TASK PROMPT: Once you find a line containing the word "unit" in the entries below, copy it.

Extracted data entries
(** An array is truthy; [false] and [null] are not. *)
Definition truthy (v : MatchValue) : bool :=
  match v with
  | JSfalse => false
  | JSmatch None => false
  | JSmatch (Some _) => true
  end.

Definition legendIsImage (v : GeoDataSourceViewModel) : MatchValue :=
  match legendUrl v with
  | None => JSfalse
  | Some url =>
      if Nat.eqb (String.length url) 0 then JSfalse
      else JSmatch (imageUrlRegex url)
  end.

(** ** The subscribers of the observables *)

(** The engine hooks ([enableInCesium] and the like) belong to the subtypes
    and the "now viewing" list to the context: they are taken to act on
    their own side only, and appear here as entries of the trace. *)

Definition isShownChanged : M unit :=
  viewModel <- this ;;
  let context := context viewModel in
  when (cesiumScene context)
    (if isShown viewModel then emit showInCesium else emit hideInCesium) ;;
  when (leafletMap context)
    (if isShown viewModel then emit showInLeaflet else emit hideInLeaflet) ;;
  if isShown viewModel then
    emit (ga "shown" (name viewModel) None) ;;
    now <- Date_now ;;
    update (with_shownDate (Some now))
  else
    duration <-
      match _shownDate viewModel with
      | Some shown =>
          now <- Date_now ;;
          ret (seconds (Number.elapsedSeconds now shown))
      | None =>
          if Number.truthy (_enabledDate viewModel) then
            match _enabledDate viewModel with
            | Some enabled =>
                now <- Date_now ;;
                ret (seconds (Number.elapsedSeconds now enabled))
            | None => ret undefined
            end
          else ret undefined
      end ;;
    emit (ga "hidden" (name viewModel) (Some duration)).

(** Assignment to the tracked property [isShown]: the observable notifies its
    subscriber when the value written differs from the one held. *)
Definition set_isShown (b : bool) : M unit :=
  viewModel <- this ;;
  if Bool.eqb (isShown viewModel) b then ret tt
  else update (with_isShown b) ;; isShownChanged.

Definition isEnabledChanged : M unit :=
  viewModel <- this ;;
  let context := context viewModel in
  when (cesiumScene context)
    (if isEnabled viewModel then emit enableInCesium
     else emit disableInCesium) ;;
  when (leafletMap context)
    (if isEnabled viewModel then emit enableInLeaflet
     else emit disableInLeaflet) ;;
  when (isEnabled viewModel && negb (isShown viewModel))
    (set_isShown true) ;;
  viewModel <- this ;;
  if isEnabled viewModel then
    emit nowViewing_add ;;
    emit (ga "added" (name viewModel) None) ;;
    now <- Date_now ;;
    update (with_enabledDate (Some now))
  else
    emit nowViewing_remove ;;
    duration <-
      (if Number.truthy (_enabledDate viewModel) then
         match _enabledDate viewModel with
         | Some enabled =>
             now <- Date_now ;;
             ret (seconds (Number.elapsedSeconds now enabled))
         | None => ret undefined
         end
       else ret undefined) ;;
    emit (ga "removed" (name viewModel) (Some duration)).

Definition set_isEnabled (b : bool) : M unit :=
  viewModel <- this ;;
  if Bool.eqb (isEnabled viewModel) b then ret tt
  else update (with_isEnabled b) ;; isEnabledChanged.

(** [isLegendVisible] is tracked, with no subscriber. *)
Definition set_isLegendVisible (b : bool) : M unit :=
  update (with_isLegendVisible b).

(** ** The methods *)

Definition toggleEnabled : M bool :=
  viewModel <- this ;;
  set_isEnabled (negb (isEnabled viewModel)) ;;
  viewModel' <- this ;;
  ret (isEnabled viewModel').

Definition toggleShown : M bool :=
  viewModel <- this ;;
  set_isShown (negb (isShown viewModel)) ;;
  viewModel' <- this ;;
  ret (isShown viewModel').

Definition toggleLegendVisible : M bool :=
  viewModel <- this ;;
  set_isLegendVisible (negb (isLegendVisible viewModel)) ;;
  viewModel' <- this ;;
  ret (isLegendVisible viewModel').

(** Modelled from the spec: [Rectangle.clone(rectangle, result)] of the
    vendored Cesium (not under src/), called with both arguments defined:
    the four bounds of [rectangle] are copied into the object [result], and
    [result] is returned. *)
Definition Rectangle_clone (rectangle result : loc) : M loc :=
  r <- load rectangle ;;
  modify result (fun _ => r) ;;
  ret result.

(** [rect.east += epsilon] and the like: the sum or difference is rounded
    to a double. *)
Definition add_east (d : float) (r : Rectangle) : Rectangle :=
  mkRectangle (west r) (south r) (east r + d)%float (north r).
Definition sub_west (d : float) (r : Rectangle) : Rectangle :=
  mkRectangle (west r - d)%float (south r) (east r) (north r).
Definition add_north (d : float) (r : Rectangle) : Rectangle :=
  mkRectangle (west r) (south r) (east r) (north r + d)%float.
Definition sub_south (d : float) (r : Rectangle) : Rectangle :=
  mkRectangle (west r) (south r - d)%float (east r) (north r).
(** * Kubernetes AIOps Evidence Graph: verification of the incident pipeline

    A shallow embedding of the decision logic of the platform
    (ingestion fingerprinting, rules engine, ranker, blast radius,
    policy gate, verifier, metrics post-processing), followed by the
    theorems that settle the properties of the specification.

    Conventions of the embedding.
    - Python [dict]s used as maps (labels, node conditions) are
      [gmap string _], Python [set]s of strings are [gset string];
      dictionaries with a fixed set of keys are records, an optional key
      an [option]; decoded JSON keeps its members in a list.
    - Python [str] is [string]; a Rocq string is a sequence of bytes, so
      [str.encode()] (UTF-8) is the identity on the byte sequence.
    - Python [float] arithmetic on finite values is modelled by exact
      rational arithmetic ([Q]); where the source looks at the special
      values (infinities, NaN) the type [PyFloat.t] carries them.
    - Code that can raise returns a sum or an [outcome]. *)

From Stdlib Require Import ZArith QArith Qround Qminmax String Ascii List Lia Lqa Bool
  Sorted DecimalString DecimalZ DecimalPos.
From stdpp Require Import base gmap strings list.
Import ListNotations.

Local Open Scope string_scope.
Local Open Scope Z_scope.
Local Open Scope list_scope.

(* ===================================================================== *)
(** * Part I: the embedding *)
(* ===================================================================== *)

(** ** SHA-256 (FIPS 180-4), the digest behind [hashlib.sha256] *)

Module Sha256.

Definition add32 (x y : Z) : Z := (x + y) mod 2 ^ 32.

Definition rotr (n x : Z) : Z :=
  Z.lor (Z.shiftr x n) (Z.shiftl x (32 - n) mod 2 ^ 32).

Definition not32 (x : Z) : Z := Z.lxor x (2 ^ 32 - 1).

Definition ch (x y z : Z) : Z :=
  Z.lxor (Z.land x y) (Z.land (not32 x) z).

Definition maj (x y z : Z) : Z :=
  Z.lxor (Z.lxor (Z.land x y) (Z.land x z)) (Z.land y z).

Definition big_sigma0 (x : Z) : Z :=
  Z.lxor (Z.lxor (rotr 2 x) (rotr 13 x)) (rotr 22 x).

Definition big_sigma1 (x : Z) : Z :=
  Z.lxor (Z.lxor (rotr 6 x) (rotr 11 x)) (rotr 25 x).

Definition small_sigma0 (x : Z) : Z :=
  Z.lxor (Z.lxor (rotr 7 x) (rotr 18 x)) (Z.shiftr x 3).

Definition small_sigma1 (x : Z) : Z :=
  Z.lxor (Z.lxor (rotr 17 x) (rotr 19 x)) (Z.shiftr x 10).

(** The round constants are the first 32 bits of the fractional parts of
    the cube roots of the first 64 primes, the initial hash value those
    of the square roots of the first 8 primes. *)
Definition primes64 : list Z :=
  [2; 3; 5; 7; 11; 13; 17; 19; 23; 29; 31; 37; 41; 43; 47; 53;
   59; 61; 67; 71; 73; 79; 83; 89; 97; 101; 103; 107; 109; 113; 127; 131;
   137; 139; 149; 151; 157; 163; 167; 173; 179; 181; 191; 193; 197; 199;
   211; 223; 227; 229; 233; 239; 241; 251; 257; 263; 269; 271; 277; 281;
   283; 293; 307; 311].

(** Integer cube root by binary search on the bits of the result. *)
Fixpoint icbrt_bits (bits : nat) (n r : Z) : Z :=
  match bits with
  | O => r
  | S b =>
      let c := r + 2 ^ Z.of_nat b in
      icbrt_bits b n (if c * c * c <=? n then c else r)
  end.

Definition icbrt (n : Z) : Z := icbrt_bits 40 n 0.

Definition round_constants : list Z :=
  Eval vm_compute in
    List.map (fun p => icbrt (p * 2 ^ 96) mod 2 ^ 32) primes64.

Definition initial_hash : list Z :=
  Eval vm_compute in
    List.map (fun p => Z.sqrt (p * 2 ^ 64) mod 2 ^ 32) (firstn 8 primes64).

OUTPUT BELOW:
Definition isShownChanged : M unit :=
Definition set_isShown (b : bool) : M unit :=
Definition isEnabledChanged : M unit :=
Definition set_isEnabled (b : bool) : M unit :=
Definition set_isLegendVisible (b : bool) : M unit :=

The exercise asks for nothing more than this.